## TASK ITEM
Restate all entries exactly.

Dataset records
- - - - - - -
Lemma CountInv_step roomId w1 s op :
  CountInv roomId w1 s → CountInv roomId w1 (applyOp roomId s op).
Proof.
  destruct s as [w t]. intros (es & Htr & Hle & Hcase).
  destruct op as [peerId peerName|peerId]; simpl.
  - (* joinRoom *)
    pose proof (joinRoom_spec roomId peerId peerName w) as Hj.
    destruct (joinRoom roomId peerId peerName w) as [[peer|e] w'].
    + destruct Hj as (room & Hroom & Hfree & Hroom' & Hrt & Htr').
      exists (es ++ [PeerSet roomId peerId]). simpl.
      split_and!; [by rewrite Htr', Htr, app_assoc|lia|].
      destruct Hcase as [(room0 & Hroom0 & Hwf & Hsz & Hrouter & Hnc & Hz)|(Hnone & _)];
        [|congruence].
      left. rewrite Hroom in Hroom0. injection Hroom0 as <-.
      eexists. split_and!; [done|..].
      * simpl. by apply wf_set.
      * simpl. rewrite size_set_absent by done. lia.
      * by rewrite Hrt.
      * rewrite in_app_iff. intros [?|[?|[]]]; [done|discriminate].
      * unfold reachedZero. cbn [joins leaves]. apply andb_false_iff. right.
        apply Nat.eqb_neq. lia.
    + destruct Hj as [-> _]. exists es. eauto.
  - (* leaveRoom *)
    rewrite leaveRoom_eq.
    destruct Hcase as [(room & Hroom & Hwf & Hsz & Hrouter & Hnc & Hz)|Hdead].
    2: { destruct Hdead as (Hnone & ?). pose proof Hnone as Hnone'.
         unfold getRoom in Hnone'. rewrite Hnone'.
         exists es. split_and!; [done..|]. by right. }
    pose proof Hroom as Hroom'. unfold getRoom in Hroom'. rewrite Hroom'.
    destruct (JsMap.get (peers room) peerId) as [peer|] eqn:Hpeer.
    2: { exists es. split_and!; [done..|]. left. by exists room. }
    assert (S (JsMap.size (JsMap.delete (peers room) peerId)) = JsMap.size (peers room))
      as Hdel by (apply size_delete_present; eauto).
    simpl. destruct (Nat.eqb _ 0) eqn:Hempty.
    + apply Nat.eqb_eq in Hempty.
      eexists. split_and!.
      * rewrite trace_teardown, trace_afterPeerDelete, Htr.
        rewrite <- !app_assoc. reflexivity.
      * simpl. lia.
      * right. split_and!.
        -- apply getRoom_teardown.
        -- apply routers_teardown.
        -- unfold afterPeerDelete. simpl. destruct Hrouter as [r ->].
           rewrite !in_app_iff. simpl. tauto.
        -- unfold reachedZero. cbn [joins leaves]. apply andb_true_iff.
           split; [apply Nat.ltb_lt|apply Nat.eqb_eq]; lia.
    + apply Nat.eqb_neq in Hempty.
      exists (es ++ closeAll peer ++ [PeerDelete roomId peerId]). split_and!.
      * by rewrite trace_afterPeerDelete, Htr, <- app_assoc.
      * simpl. lia.
      * left. eexists. split_and!.
        -- unfold getRoom, afterPeerDelete. simpl. apply get_set_eq.
        -- simpl. by apply wf_delete.
        -- simpl. lia.
        -- done.
        -- rewrite !in_app_iff. intros [?|[Hc|[?|[]]]]; [done| |discriminate].
           revert Hc. unfold closeAll. rewrite !in_app_iff, !in_map_iff.
           intros [[? [? _]]|[[? [? _]]|[? [? _]]]]; discriminate.
        -- unfold reachedZero. cbn [joins leaves]. apply andb_false_iff. right.
           apply Nat.eqb_neq. lia.
Qed.

Lemma CountInv_run roomId w1 ops s :
  CountInv roomId w1 s → CountInv roomId w1 (runOps roomId ops s).
Proof.
  revert s. induction ops as [|op ops IH]; intros s Hs; [done|].
  simpl. apply IH. by apply CountInv_step.
Qed.

(** C1. A room just created, then any sequence of [joinRoom] and
    [leaveRoom] calls on it: the room's peers number the successful joins
    minus the successful leaves, and the room is torn down (out of the
    registry, router closed and unregistered) exactly when successful
    leaves brought that count down to zero; otherwise room and router are
    registered and the router is open. *)
Theorem peer_count_is_joins_minus_leaves w0 roomId roomName engine room w1 ops w t :
  createRoom roomId roomName engine w0 = (Ok room, w1) →
  runOps roomId ops (w1, noOps) = (w, t) →
  leaves t ≤ joins t ∧
  length (getRoomPeers roomId w) = joins t - leaves t ∧
  (if reachedZero t then tornDown roomId w1 w else registered roomId w1 w).
Proof.
  intros Hcreate Hrun.
  destruct (createRoom_ok _ _ _ _ _ _ Hcreate) as (Hroom & Hempty & Hrouter).
  assert (CountInv roomId w1 (w1, noOps)) as Hinit.
  { exists []. split_and!; [by rewrite app_nil_r|done|]. left. exists room.
    split_and!; try done.
    - rewrite Hempty. apply wf_empty.
    - by rewrite Hempty.
    - by intros []. }
  apply (CountInv_run roomId w1 ops) in Hinit. rewrite Hrun in Hinit.
  destruct Hinit as (es & Htr & Hle & Hcase).
  apply newEffects_app in Htr.
  split; [done|].
  destruct Hcase as [(room' & Hroom' & Hwf & Hsz & Hr & Hnc & Hz)|(Hnone & Hr & Hc & Hz)].
  - rewrite Hz. split.
    + unfold getRoomPeers. unfold getRoom in Hroom'. rewrite Hroom'.
      unfold JsMap.values. rewrite length_map. exact Hsz.
    + unfold registered. rewrite Htr, Hroom'. eauto.
  - rewrite Hz. split.
    + unfold getRoomPeers. unfold getRoom in Hnone. rewrite Hnone. simpl.
      unfold reachedZero in Hz. apply andb_true_iff in Hz as [_ Hz].
      apply Nat.eqb_eq in Hz. lia.
    + unfold tornDown. by rewrite Htr.
Qed.

(** [closeRoom] always returns: it is the loop of [leaveRoom]s, then the
    teardown. *)
Lemma closeRoomLoop_eq fuel roomId ps w :
  closeRoomLoop (leaveRoom_fuel (S (S fuel)) roomId) ps w =
  Some (fold_left (fun w p => snd (leaveRoom roomId (peer_id p) w)) ps w).
Proof.
  revert w. induction ps as [|p ps IH]; intros w; [done|].
  cbn [closeRoomLoop fold_left]. rewrite leaveRoom_fuel_enough.
  destruct (leaveRoom roomId (peer_id p) w) as [b w']. apply IH.
Qed.

Lemma closeRoom_fuel_enough fuel roomId w :
  closeRoom_fuel (S (S (S fuel))) roomId w = Some (closeRoom roomId w).
Proof.
  unfold closeRoom. cbn [closeRoom_fuel].
  destruct (JsMap.get (rooms w) roomId); [|done].
  by rewrite !closeRoomLoop_eq.
Qed.

Lemma closeRoom_eq roomId w :
  closeRoom roomId w =
    match JsMap.get (rooms w) roomId with
    | None => (false, w)
    | Some room =>
        (true,
         teardown roomId
           (fold_left (fun w p => snd (leaveRoom roomId (peer_id p) w))
                      (JsMap.values (peers room)) w))
    end.
Proof.
  unfold closeRoom. cbn [closeRoom_fuel].
  destruct (JsMap.get (rooms w) roomId); [|done].
  by rewrite closeRoomLoop_eq.
Qed.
- - - - - - -
## RESULT
Lemma CountInv_step roomId w1 s op :
  CountInv roomId w1 s → CountInv roomId w1 (applyOp roomId s op).
Proof.
  destruct s as [w t]. intros (es & Htr & Hle & Hcase).
  destruct op as [peerId peerName|peerId]; simpl.
  - (* joinRoom *)
    pose proof (joinRoom_spec roomId peerId peerName w) as Hj.
    destruct (joinRoom roomId peerId peerName w) as [[peer|e] w'].
    + destruct Hj as (room & Hroom & Hfree & Hroom' & Hrt & Htr').
      exists (es ++ [PeerSet roomId peerId]). simpl.
      split_and!; [by rewrite Htr', Htr, app_assoc|lia|].
      destruct Hcase as [(room0 & Hroom0 & Hwf & Hsz & Hrouter & Hnc & Hz)|(Hnone & _)];
        [|congruence].
      left. rewrite Hroom in Hroom0. injection Hroom0 as <-.
      eexists. split_and!; [done|..].
      * simpl. by apply wf_set.
      * simpl. rewrite size_set_absent by done. lia.
      * by rewrite Hrt.
      * rewrite in_app_iff. intros [?|[?|[]]]; [done|discriminate].
      * unfold reachedZero. cbn [joins leaves]. apply andb_false_iff. right.
        apply Nat.eqb_neq. lia.
    + destruct Hj as [-> _]. exists es. eauto.
  - (* leaveRoom *)
    rewrite leaveRoom_eq.
    destruct Hcase as [(room & Hroom & Hwf & Hsz & Hrouter & Hnc & Hz)|Hdead].
    2: { destruct Hdead as (Hnone & ?). pose proof Hnone as Hnone'.
         unfold getRoom in Hnone'. rewrite Hnone'.
         exists es. split_and!; [done..|]. by right. }
    pose proof Hroom as Hroom'. unfold getRoom in Hroom'. rewrite Hroom'.
    destruct (JsMap.get (peers room) peerId) as [peer|] eqn:Hpeer.
    2: { exists es. split_and!; [done..|]. left. by exists room. }
    assert (S (JsMap.size (JsMap.delete (peers room) peerId)) = JsMap.size (peers room))
      as Hdel by (apply size_delete_present; eauto).
    simpl. destruct (Nat.eqb _ 0) eqn:Hempty.
    + apply Nat.eqb_eq in Hempty.
      eexists. split_and!.
      * rewrite trace_teardown, trace_afterPeerDelete, Htr.
        rewrite <- !app_assoc. reflexivity.
      * simpl. lia.
      * right. split_and!.
        -- apply getRoom_teardown.
        -- apply routers_teardown.
        -- unfold afterPeerDelete. simpl. destruct Hrouter as [r ->].
           rewrite !in_app_iff. simpl. tauto.
        -- unfold reachedZero. cbn [joins leaves]. apply andb_true_iff.
           split; [apply Nat.ltb_lt|apply Nat.eqb_eq]; lia.
    + apply Nat.eqb_neq in Hempty.
      exists (es ++ closeAll peer ++ [PeerDelete roomId peerId]). split_and!.
      * by rewrite trace_afterPeerDelete, Htr, <- app_assoc.
      * simpl. lia.
      * left. eexists. split_and!.
        -- unfold getRoom, afterPeerDelete. simpl. apply get_set_eq.
        -- simpl. by apply wf_delete.
        -- simpl. lia.
        -- done.
        -- rewrite !in_app_iff. intros [?|[Hc|[?|[]]]]; [done| |discriminate].
           revert Hc. unfold closeAll. rewrite !in_app_iff, !in_map_iff.
           intros [[? [? _]]|[[? [? _]]|[? [? _]]]]; discriminate.
        -- unfold reachedZero. cbn [joins leaves]. apply andb_false_iff. right.
           apply Nat.eqb_neq. lia.
Qed.

Lemma CountInv_run roomId w1 ops s :
  CountInv roomId w1 s → CountInv roomId w1 (runOps roomId ops s).
Proof.
  revert s. induction ops as [|op ops IH]; intros s Hs; [done|].
  simpl. apply IH. by apply CountInv_step.
Qed.

(** C1. A room just created, then any sequence of [joinRoom] and
    [leaveRoom] calls on it: the room's peers number the successful joins
    minus the successful leaves, and the room is torn down (out of the
    registry, router closed and unregistered) exactly when successful
    leaves brought that count down to zero; otherwise room and router are
    registered and the router is open. *)
Theorem peer_count_is_joins_minus_leaves w0 roomId roomName engine room w1 ops w t :
  createRoom roomId roomName engine w0 = (Ok room, w1) →
  runOps roomId ops (w1, noOps) = (w, t) →
  leaves t ≤ joins t ∧
  length (getRoomPeers roomId w) = joins t - leaves t ∧
  (if reachedZero t then tornDown roomId w1 w else registered roomId w1 w).
Proof.
  intros Hcreate Hrun.
  destruct (createRoom_ok _ _ _ _ _ _ Hcreate) as (Hroom & Hempty & Hrouter).
  assert (CountInv roomId w1 (w1, noOps)) as Hinit.
  { exists []. split_and!; [by rewrite app_nil_r|done|]. left. exists room.
    split_and!; try done.
    - rewrite Hempty. apply wf_empty.
    - by rewrite Hempty.
    - by intros []. }
  apply (CountInv_run roomId w1 ops) in Hinit. rewrite Hrun in Hinit.
  destruct Hinit as (es & Htr & Hle & Hcase).
  apply newEffects_app in Htr.
  split; [done|].
  destruct Hcase as [(room' & Hroom' & Hwf & Hsz & Hr & Hnc & Hz)|(Hnone & Hr & Hc & Hz)].
  - rewrite Hz. split.
    + unfold getRoomPeers. unfold getRoom in Hroom'. rewrite Hroom'.
      unfold JsMap.values. rewrite length_map. exact Hsz.
    + unfold registered. rewrite Htr, Hroom'. eauto.
  - rewrite Hz. split.
    + unfold getRoomPeers. unfold getRoom in Hnone. rewrite Hnone. simpl.
      unfold reachedZero in Hz. apply andb_true_iff in Hz as [_ Hz].
      apply Nat.eqb_eq in Hz. lia.
    + unfold tornDown. by rewrite Htr.
Qed.

(** [closeRoom] always returns: it is the loop of [leaveRoom]s, then the
    teardown. *)
Lemma closeRoomLoop_eq fuel roomId ps w :
  closeRoomLoop (leaveRoom_fuel (S (S fuel)) roomId) ps w =
  Some (fold_left (fun w p => snd (leaveRoom roomId (peer_id p) w)) ps w).
Proof.
  revert w. induction ps as [|p ps IH]; intros w; [done|].
  cbn [closeRoomLoop fold_left]. rewrite leaveRoom_fuel_enough.
  destruct (leaveRoom roomId (peer_id p) w) as [b w']. apply IH.
Qed.

Lemma closeRoom_fuel_enough fuel roomId w :
  closeRoom_fuel (S (S (S fuel))) roomId w = Some (closeRoom roomId w).
Proof.
  unfold closeRoom. cbn [closeRoom_fuel].
  destruct (JsMap.get (rooms w) roomId); [|done].
  by rewrite !closeRoomLoop_eq.
Qed.

Lemma closeRoom_eq roomId w :
  closeRoom roomId w =
    match JsMap.get (rooms w) roomId with
    | None => (false, w)
    | Some room =>
        (true,
         teardown roomId
           (fold_left (fun w p => snd (leaveRoom roomId (peer_id p) w))
                      (JsMap.values (peers room)) w))
    end.
Proof.
  unfold closeRoom. cbn [closeRoom_fuel].
  destruct (JsMap.get (rooms w) roomId); [|done].
  by rewrite closeRoomLoop_eq.
Qed.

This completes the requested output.